=== How to complete this task ===
Which lines in the records below mention the word "existingID"? Copy each one out.
[Opening Task input section]
(* ===== verification/NodeManager.v ===== *)
(** Editing nodes while the proxy runs ([internal/boxmgr/manager.go], from [CreateNode]
    to [prepareNodeLocked], on the node statements of [internal/store/sqlite.go]):
    creation one by one and in batches, updates, enabling, deletion.

    Every operation holds the manager's lock, so it is a function of the configuration
    and the table of nodes; one that fails changes neither. A statement's failure is an
    argument. Whether the outbound of a node can be built, and the tags a node keeps
    when its automatic ones are dropped ([TagStore]), are arguments too. *)
From stdpp Require Import pretty.
From S2P Require Import Prelude Text NetURL NodeCodec LinkRoundTrip RuntimeConfig.

#[local] Open Scope Z_scope.

(** ** Errors *)
Inductive edit_error :=
| ErrConfigUnavailable
| ErrCancelled
| ErrInvalidNode (reason : string)
| ErrNameConflict (name : string)
| ErrPortConflict (port : Z)
| ErrNodeNotFound
| NodeDuplicateError (existingID : Z) (existingName : string)
| StoreError (call : string).
Definition edit (A : Type) : Type := edit_error + A.
Definition edit_bind {A B} (r : edit A) (k : A → edit B) : edit B :=
  match r with inl e => inl e | inr a => k a end.
#[local] Notation "'let!' x ':=' r 'in' k" := (edit_bind r (λ x, k)) (at level 10, x pattern, r at level 100, k at level 200).
Definition require (b : bool) (e : edit_error) : edit unit := if b then inr () else inl e.

Lemma edit_bind_inr {A B} (r : edit A) (k : A → edit B) b : edit_bind r k = inr b ↔ ∃ a, r = inr a ∧ k a = inr b.
Proof. destruct r; naive_solver. Qed.
Lemma require_inr b e u : require b e = inr u ↔ b = true.
Proof. unfold require. destruct b, u; naive_solver. Qed.

(** ** The table of nodes, its rows in the order of their ids *)
Record node_db := mkNodes { nd_rows : list Node; nd_next : Z }.

Definition with_id (id : Z) (r : Node) : Node :=
  mkRow id (nr_URI r) (nr_Name r) (nr_Source r) (nr_Port r) (nr_Username r) (nr_Password r) (nr_Region r) (nr_Country r)
    (nr_Enabled r) (nr_Tags r) (nr_IdentityHash r).
Definition with_identity (hash : string) (r : Node) : Node :=
  mkRow (nr_ID r) (nr_URI r) (nr_Name r) (nr_Source r) (nr_Port r) (nr_Username r) (nr_Password r) (nr_Region r) (nr_Country r)
    (nr_Enabled r) (nr_Tags r) hash.
Definition with_enabled (b : bool) (r : Node) : Node :=
  mkRow (nr_ID r) (nr_URI r) (nr_Name r) (nr_Source r) (nr_Port r) (nr_Username r) (nr_Password r) (nr_Region r) (nr_Country r)
    b (nr_Tags r) (nr_IdentityHash r).

Definition find_row (P : Node → bool) (db : node_db) : option Node := snd <$> list_find (λ r, P r = true) (nd_rows db).
Definition GetNode (id : Z) (db : node_db) : option Node := find_row (λ r, bool_decide (nr_ID r = id)) db.
Definition GetNodeByIdentity (hash : string) (db : node_db) : option Node :=
  find_row (λ r, bool_decide (nr_IdentityHash r = hash)) db.
Definition GetNodeByURI (uri : string) (db : node_db) : option Node := find_row (λ r, bool_decide (nr_URI r = uri)) db.
Definition GetNodeByName (name : string) (db : node_db) : option Node :=
  let name := TrimSpace name in
  if decide (name = "") then None else find_row (λ r, bool_decide (nr_Name r = name)) db.

(** The unique constraints: links, and identities that are known. *)
Definition collides (r r' : Node) : bool :=
  bool_decide (nr_URI r = nr_URI r') || (negb (bool_decide (nr_IdentityHash r = "")) && bool_decide (nr_IdentityHash r = nr_IdentityHash r')).

Inductive NodeCreateOutcome :=
| NodeCreated (id : Z)
| NodeDuplicate (existingID : Z) (existingName : string).

(** ** Ports of created nodes: uint16 arithmetic that skips 0 *)
Fixpoint cycle_port (fuel : nat) (taken : Z → bool) (port : Z) : option Z :=
  match fuel with
  | O => None
  | S fuel => if negb (taken port) && negb (port =? 0) then Some port
              else let p := (port + 1) mod 2 ^ 16 in cycle_port fuel taken (if p =? 0 then 1 else p)
  end.
Definition free_port (taken : Z → bool) (base : Z) : Z :=
  let base := if base =? 0 then 24000 else base in
  default base (cycle_port (Z.to_nat (2 ^ 16)) taken base).

Definition used_ports (c : Config) : gset Z := list_to_set (filter (λ p, 0 < p) (nc_Port <$> cf_Nodes c)).
Definition nextAvailablePortLocked (c : Config) : Z := free_port (λ p, bool_decide (p ∈ used_ports c)) (mp_BasePort (cf_MultiPort c)).
Definition nextUnreservedPortLocked (used : gset Z) (c : Config) : Z := free_port (λ p, bool_decide (p ∈ used)) (mp_BasePort (cf_MultiPort c)).

Definition nodeIndexLocked (name : string) (c : Config) : option (nat * NodeConfig) := list_find (λ n, nc_Name n = name) (cf_Nodes c).
Definition nodeIndexByIDLocked (id : Z) (c : Config) : option (nat * NodeConfig) :=
  if id <=? 0 then None else list_find (λ n, nc_ID n = id) (cf_Nodes c).
Definition portInUseLocked (port : Z) (currentName : string) (c : Config) : bool :=
  if port =? 0 then false
  else existsb (λ n, negb (bool_decide (nc_Name n = currentName)) && (nc_Port n =? port)) (cf_Nodes c).

(** ** Preparing a node *)
Definition with_identifiers (id : Z) (source : string) (n : NodeConfig) : NodeConfig :=
  mkNode id (nc_Name n) (nc_URI n) (nc_Port n) (nc_Username n) (nc_Password n) source (nc_Disabled n) (nc_Region n)
    (nc_Country n) (nc_Tags n) (nc_IdentityHash n).

Definition fragment_name (uri : string) : string :=
  match cut_last (byte_is 35) uri with
  | Some (_, fragment) => if decide (fragment = "") then "" else default "" (QueryUnescape fragment)
  | None => ""
  end.
Definition choose_name (name uri currentName : string) (c : Config) : string :=
  let name := TrimSpace name in
  if decide (name = "") then
    let name := if decide (currentName = "") then fragment_name uri else currentName in
    if decide (name = "") then "node-" +:+ pretty (length (cf_Nodes c) + 1)%nat else name
  else name.

Definition prepareNodeLocked (n : NodeConfig) (currentName : string) (c : Config) : edit NodeConfig :=
  let uri := TrimSpace (nc_URI n) in
  let! _ := require (negb (bool_decide (uri = ""))) (ErrInvalidNode "URI") in
  let name := choose_name (nc_Name n) uri currentName c in
  let! _ := require (bool_decide (nodeIndexLocked name c = None) || negb (bool_decide (currentName = "")) && bool_decide (name = currentName))
              (ErrNameConflict name) in
  let n := with_name name uri n in
  if mp_Enabled (cf_MultiPort c) then
    if nc_Port n =? 0 then inr (dress (cf_MultiPort c) (with_port (nextAvailablePortLocked c) n))
    else
      let! _ := require (negb (portInUseLocked (nc_Port n) currentName c)) (ErrPortConflict (nc_Port n)) in
      inr (dress (cf_MultiPort c) n)
  else inr n.

(** ** The statements *)

(** The tags of a node without its automatic ones. *)
Section edits.
Context `{RS : !RangeOrder string, CL : !CodecLibraries} (manual_tags : Z → list string).

Definition identity_of (uri : string) : string := match ParseURI uri with Ok x => re_Hash x | Err _ => FallbackHash uri end.
Definition populateNodeIdentity (r : Node) : Node := with_identity (identity_of (nr_URI r)) r.

(** [createNode] on a populated row: [None] when a unique constraint fails. *)
Definition createNode (r : Node) (db : node_db) : option (node_db * Z) :=
  if existsb (collides r) (nd_rows db) then None
  else Some (mkNodes (nd_rows db ++ [with_id (nd_next db) r]) (nd_next db + 1), nd_next db).
Definition existingNodeConflict (r : Node) (db : node_db) : Z * string :=
  let by_uri := match GetNodeByURI (nr_URI r) db with Some r' => (nr_ID r', nr_Name r') | None => (0, "") end in
  if decide (nr_IdentityHash r = "") then by_uri
  else match GetNodeByIdentity (nr_IdentityHash r) db with Some r' => (nr_ID r', nr_Name r') | None => by_uri end.

(** [store.CreateNode] and [store.CreateNodes]; a failed transaction is [None]. *)
Definition store_CreateNode (fault : bool) (r : Node) (db : node_db) : option (node_db * Z) :=
  if fault then None else createNode (populateNodeIdentity r) db.
Definition create_outcome (acc : node_db * list NodeCreateOutcome) (r : Node) : node_db * list NodeCreateOutcome :=
  let r := populateNodeIdentity r in
  match createNode r acc.1 with
  | Some (db, id) => (db, acc.2 ++ [NodeCreated id])
  | None => let '(id, name) := existingNodeConflict r acc.1 in (acc.1, acc.2 ++ [NodeDuplicate id name])
  end.
Definition store_CreateNodes (fault : bool) (rows : list Node) (db : node_db) : option (node_db * list NodeCreateOutcome) :=
  if fault && negb (bool_decide (rows = [])) then None else Some (foldl create_outcome (db, []) rows).

(** [updateNode]: tags belong to the tagging layer; a change of identity drops the
    location and the automatic tags. *)
Definition updated (r old : Node) : Node :=
  let changed := negb (bool_decide (nr_IdentityHash old = "")) && negb (bool_decide (nr_IdentityHash old = nr_IdentityHash r)) in
  mkRow (nr_ID old) (nr_URI r) (nr_Name r) (nr_Source r) (nr_Port r) (nr_Username r) (nr_Password r)
    (if changed then "" else nr_Region old) (if changed then "" else nr_Country old) (nr_Enabled r)
    (if changed then manual_tags (nr_ID old) else nr_Tags old) (nr_IdentityHash r).
Definition store_UpdateNode (fault : bool) (r : Node) (db : node_db) : option node_db :=
  let r := populateNodeIdentity r in
  if fault || bool_decide (GetNode (nr_ID r) db = None) ||
     existsb (λ r', negb (bool_decide (nr_ID r' = nr_ID r)) && collides r r') (nd_rows db)
  then None
  else Some (mkNodes ((λ r', if decide (nr_ID r' = nr_ID r) then updated r r' else r') <$> nd_rows db) (nd_next db)).
Definition store_DeleteNode (fault : bool) (id : Z) (db : node_db) : option node_db :=
  if fault || bool_decide (GetNode id db = None) then None
  else Some (mkNodes (filter (λ r, nr_ID r ≠ id) (nd_rows db)) (nd_next db)).

(** ** The operations *)

(** What the manager edits; [mg_store] is [None] when no store is bound. *)
Record manager := mkManager { mg_cfg : option Config; mg_store : option node_db }.

(** What may fail: the context, and the calls of the store. *)
Record faults := mkFaults { ft_ctx : bool; ft_get : bool; ft_lookup : bool; ft_list : bool; ft_write : bool; ft_again : bool }.

Definition enter (f : faults) (m : manager) : edit Config :=
  let! _ := require (negb (ft_ctx f)) ErrCancelled in
  match mg_cfg m with Some c => inr c | None => inl ErrConfigUnavailable end.
Definition call {A} (r : option A) (name : string) : edit A := match r with Some a => inr a | None => inl (StoreError name) end.
Definition read {A} (fault : bool) (a : A) (name : string) : edit A := call (if fault then None else Some a) name.

Definition stored_node (n : NodeConfig) : Node :=
  mkRow 0 (nc_URI n) (nc_Name n) (nc_Source n) (nc_Port n) (nc_Username n) (nc_Password n) "" "" true [] "".
Definition append_nodes (nodes : list NodeConfig) (c : Config) : Config := with_nodes (cf_Nodes c ++ nodes) c.
Definition put (c : Config) (db : option node_db) : manager := mkManager (Some c) db.

Definition parseable (uri : string) : edit string :=
  match ParseURI uri with Ok x => inr (re_Hash x) | Err e => inl (ErrInvalidNode e) end.

Definition CreateNode (f : faults) (n : NodeConfig) (m : manager) : edit (manager * NodeConfig) :=
  let! c := enter f m in
  let! n := prepareNodeLocked n "" c in
  let n := with_identifiers (nc_ID n) NodeSourceManual n in
  match mg_store m with
  | None => inr (put (append_nodes [n] c) None, n)
  | Some db =>
    let! hash := parseable (nc_URI n) in
    let! existing := read (ft_lookup f) (GetNodeByIdentity hash db) "lookup node identity" in
    match existing with
    | Some r => inl (NodeDuplicateError (nr_ID r) (nr_Name r))
    | None =>
      match store_CreateNode (ft_write f) (stored_node n) db with
      | None => match (if ft_again f then None else GetNodeByIdentity hash db) with
                | Some r => inl (NodeDuplicateError (nr_ID r) (nr_Name r))
                | None => inl (StoreError "save to store")
                end
      | Some (db, id) => let n := with_identifiers id NodeSourceManual n in inr (put (append_nodes [n] c) (Some db), n)
      end
    end
  end.

(** [nodeNameTakenLocked] *)
Definition nodeNameTakenLocked (f : faults) (name : string) (excludeID : Z) (c : Config) (store : option node_db) : edit bool :=
  if existsb (λ n, bool_decide (nc_Name n = name) && negb (nc_ID n =? excludeID)) (cf_Nodes c) then inr true
  else match store with
       | None => inr false
       | Some db => let! rows := read (ft_list f) (nd_rows db) "list stored node names" in
                    inr (existsb (λ r, bool_decide (nr_Name r = name) && negb (nr_ID r =? excludeID)) rows)
       end.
[Closing Task input section]
=== Output ===
| NodeDuplicateError (existingID : Z) (existingName : string)
| NodeDuplicate (existingID : Z) (existingName : string).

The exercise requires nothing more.